As a backup, the industry is developing regional hubs in Memphis, Tennessee, and Phoenix , Arizona, that could truck or even fly in more equipment to stricken reactors.
Industry leaders say the effort will add another layer of defense in case a Fukushima-style disaster destroys a nuclear plant`s multiple backup systems.
"It became very clear in Japan that utilities became quickly overwhelmed," said Joe Pollock, vice president for nuclear operations at the Nuclear Energy Institute, an industry lobbying group that is spearheading the effort.
Nuclear industry watchdogs are concerned that by moving first, the utility industry is attempting to head-off more costly and far-reaching requirements that might otherwise be set by the NRC, which oversees commercial nuclear power plants in the US Plants started buying the new equipment even before NRC regulators approved the concept. Industry officials say they are not certain yet how the equipment would be moved in a crisis.

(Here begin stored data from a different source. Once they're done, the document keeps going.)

(** Where the files of a profile go. *)
Definition udev_path (roots : ProfileArtifactRoots) (id : string) : path :=
  udev_root roots /./ ("99-btrfs-backup-" +:+ id +:+ ".rules").
Definition dependency_path (roots : ProfileArtifactRoots) (id : string) : path :=
  systemd_root roots /./ ("btrfs-backup@" +:+ id +:+ ".service.d") /./ "target-mount.conf".
Definition unit_path (roots : ProfileArtifactRoots) (unit : string) : path := systemd_root roots /./ unit.
Definition private_path (roots : ProfileArtifactRoots) (id : string) : path :=
  etc_root roots /./ "profiles" /./ id /./ "profile.json".
Definition manifest_path (roots : ProfileArtifactRoots) (id : string) : path :=
  etc_root roots /./ "profiles" /./ id /./ "managed-artifacts.json".
Definition public_path (roots : ProfileArtifactRoots) (id : string) : path :=
  public_root roots /./ (id +:+ ".json").

(** The generator is the parameter [generations]; it may throw.
    src/config/ProfileArtifactRenderer.cpp:53-112 *)
Definition render_profile_artifacts (generations : res string) (profile : Profile)
    (roots : ProfileArtifactRoots) : res RenderedProfileArtifacts :=
  generation ← generations;
  let rendered := mkProfile generation (profile_id profile) (profile_name profile)
    (profile_enabled profile) (target profile) (paths profile) (settings profile) (hooks profile)
    (sources profile) in
  _ ← require (negb (str_empty generation))
        (ValidationError "configuration generation must not be empty");
  let id := id_value (profile_id rendered) in
  let mount := abs_value (mount_point (target rendered)) in
  let mount_unit := target_mount_unit_name mount in
  private ← dump_json (profile_to_json rendered);
  manifest ← dump_json (manifest_json id mount_unit mount);
  public ← dump_json (public_profile_json rendered);
  Ok (mkRendered rendered
    [mkArtifact UdevRule (udev_path roots id) (render_udev rendered) public_artifact_permissions OpWrite;
     mkArtifact SystemdMountDependency (dependency_path roots id) (render_mount_dependency rendered)
       public_artifact_permissions OpWrite;
     mkArtifact NativeTargetMount (unit_path roots mount_unit) (render_target_mount_unit rendered)
       public_artifact_permissions OpWrite;
     mkArtifact PrivateProfile (private_path roots id) private private_profile_permissions OpWrite;
     mkArtifact ManagedArtifactManifest (manifest_path roots id) manifest private_profile_permissions
       OpWrite;
     mkArtifact PublicProfile (public_path roots id) public public_artifact_permissions OpWrite]).
(* ===== verification/ConfigTransaction.v ===== *)
(** * Replacing a configuration (src/platform/linux/config/ProfileConfigurationTransaction)

    A configuration is several files.  They are staged beside their destinations, published one
    by one, each previous file kept under another name, and rolled back in the reverse order when
    something fails.  The theorems: a rollback that reports that it is complete has put every
    destination back; what the transaction publishes is what was staged; and where the code loses
    a file. *)

From S2P Require Import Prelude Errors FsPath ConfigDomain ProfileArtifacts FileSystem.

Open Scope Z_scope.
Open Scope path_scope.

(** ** Data *)

(** src/platform/linux/config/ProfileConfigurationTransaction.hpp:18-22 *)
Record RollbackError := mkRollbackError { re_operation : string; re_path : path; re_message : string }.

(** [diagnostics_incomplete] is set when memory runs out, which is not modelled.
    src/platform/linux/config/ProfileConfigurationTransaction.hpp:24-28 *)
Record RollbackResult := mkRollback { rb_complete : bool; rb_errors : list RollbackError }.

(** src/platform/linux/config/ProfileConfigurationTransaction.hpp:52-62 *)
Record TransactionArtifact := mkItem {
  ti_kind : ProfileArtifactKind;
  ti_destination : path;
  ti_staged : path;
  ti_previous : path;
  ti_content : string;
  ti_permissions : Z;
  ti_operation : ProfileArtifactOperation;
  ti_had_previous : bool;
  ti_published : bool;
}.

#[export] Instance eta_TransactionArtifact : Eta TransactionArtifact := λ i,
  mkItem (ti_kind i) (ti_destination i) (ti_staged i) (ti_previous i) (ti_content i)
    (ti_permissions i) (ti_operation i) (ti_had_previous i) (ti_published i).

(** The members of the transaction that its operations change, with the files. *)
Definition Items : Type := list TransactionArtifact * World.

(** ** Helpers *)

(** src/platform/linux/config/ProfileConfigurationTransaction.cpp:21-23 *)
Definition transaction_path (destination : path) (kind generation : string) : path :=
  parent_path destination /./ ("." +:+ filename destination +:+ "." +:+ kind +:+ "-" +:+ generation).

(** src/platform/linux/config/ProfileConfigurationTransaction.cpp:25-28 *)
Definition remove_if_present (p : path) (w : World) : World := (fs_remove p w).2.

(** src/platform/linux/config/ProfileConfigurationTransaction.cpp:30-57 *)
Definition record_rollback_error (result : RollbackResult) (operation : string) (p : path)
    (message : string) (destination : option path) : RollbackResult :=
  let detail := match destination with
                | Some d => message +:+ "; destination: " +:+ d
                | None => message
                end in
  mkRollback false (rb_errors result ++ [mkRollbackError operation p detail]).

(** src/platform/linux/config/ProfileConfigurationTransaction.cpp:59-71 *)
Definition remove_for_rollback (p : path) (operation : string) (result : RollbackResult) (w : World)
    : bool * RollbackResult * World :=
  match fs_remove p w with
  | (inl error, w) => (false, record_rollback_error result operation p error None, w)
  | (inr false, w) => (false, record_rollback_error result operation p "path does not exist" None, w)
  | (inr true, w) => (true, result, w)
  end.

(** src/platform/linux/config/ProfileConfigurationTransaction.cpp:73-86 *)
Definition rename_for_rollback (from to : path) (operation : string) (result : RollbackResult)
    (w : World) : bool * RollbackResult * World :=
  match fs_rename from to w with
  | (Some error, w) => (false, record_rollback_error result operation from error (Some to), w)
  | (None, w) => (true, result, w)
  end.

(** src/platform/linux/config/ProfileConfigurationTransaction.cpp:88-98 *)
Definition remove_cleanup_for_rollback (p : path) (operation : string) (result : RollbackResult)
    (w : World) : RollbackResult * World :=
  match fs_remove p w with
  | (inl error, w) => (record_rollback_error result operation p error None, w)
  | (inr _, w) => (result, w)
  end.

(** src/platform/linux/config/ProfileConfigurationTransaction.cpp:100-113 *)
Definition configuration_save_message (cause : string) (rollback : RollbackResult) : string :=
  "configuration.save_failed: " +:+ cause +:+
  (if rb_complete rollback then ""
   else "; configuration.rollback_incomplete"
        +:+ foldr (λ error rest, "; " +:+ re_operation error +:+ " " +:+ re_path error +:+ ": "
                                 +:+ re_message error +:+ rest) "" (rb_errors rollback)
        +:+ (if bool_decide (rb_errors rollback = [])
             then "; rollback diagnostics could not be recorded" else "")).

(** ConfigurationSaveError, by what it is as a CodedValidationError.
    src/platform/linux/config/ProfileConfigurationTransaction.cpp:139-145 *)
Definition configuration_save_error (message : string) (rollback : RollbackResult) : exn :=
  CodedValidationError
    (if rb_complete rollback then ConfigurationSaveFailed else ConfigurationRollbackIncomplete)
    (configuration_save_message message rollback).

"That presented essentially facts-on-the-ground for the NRC and essentially gave the industry the upper hand in how this is going to play out," said Edwin Lyman, the senior scientist for the Union of Concerned Scientists, who criticized FLEX as a "window-dressing exercise."
U.S. Nuclear plants already have backup safety systems and are supposed to withstand the worst possible disasters in their regions, including hurricanes, tornadoes, floods and earthquakes. But planners can be wrong.
The Japanese utility TEPCO dismissed scientific evidence and geological history showing that the Fukushima Dai-ichi plant was susceptible to being struck by a far bigger tsunami than it said was possible.
Dominion Virginia Power`s North Anna Power Station was struck by a 2011 tremor that caused peak ground movement at about twice the level for which the plant was designed. It did not suffer major damage and has resumed operations.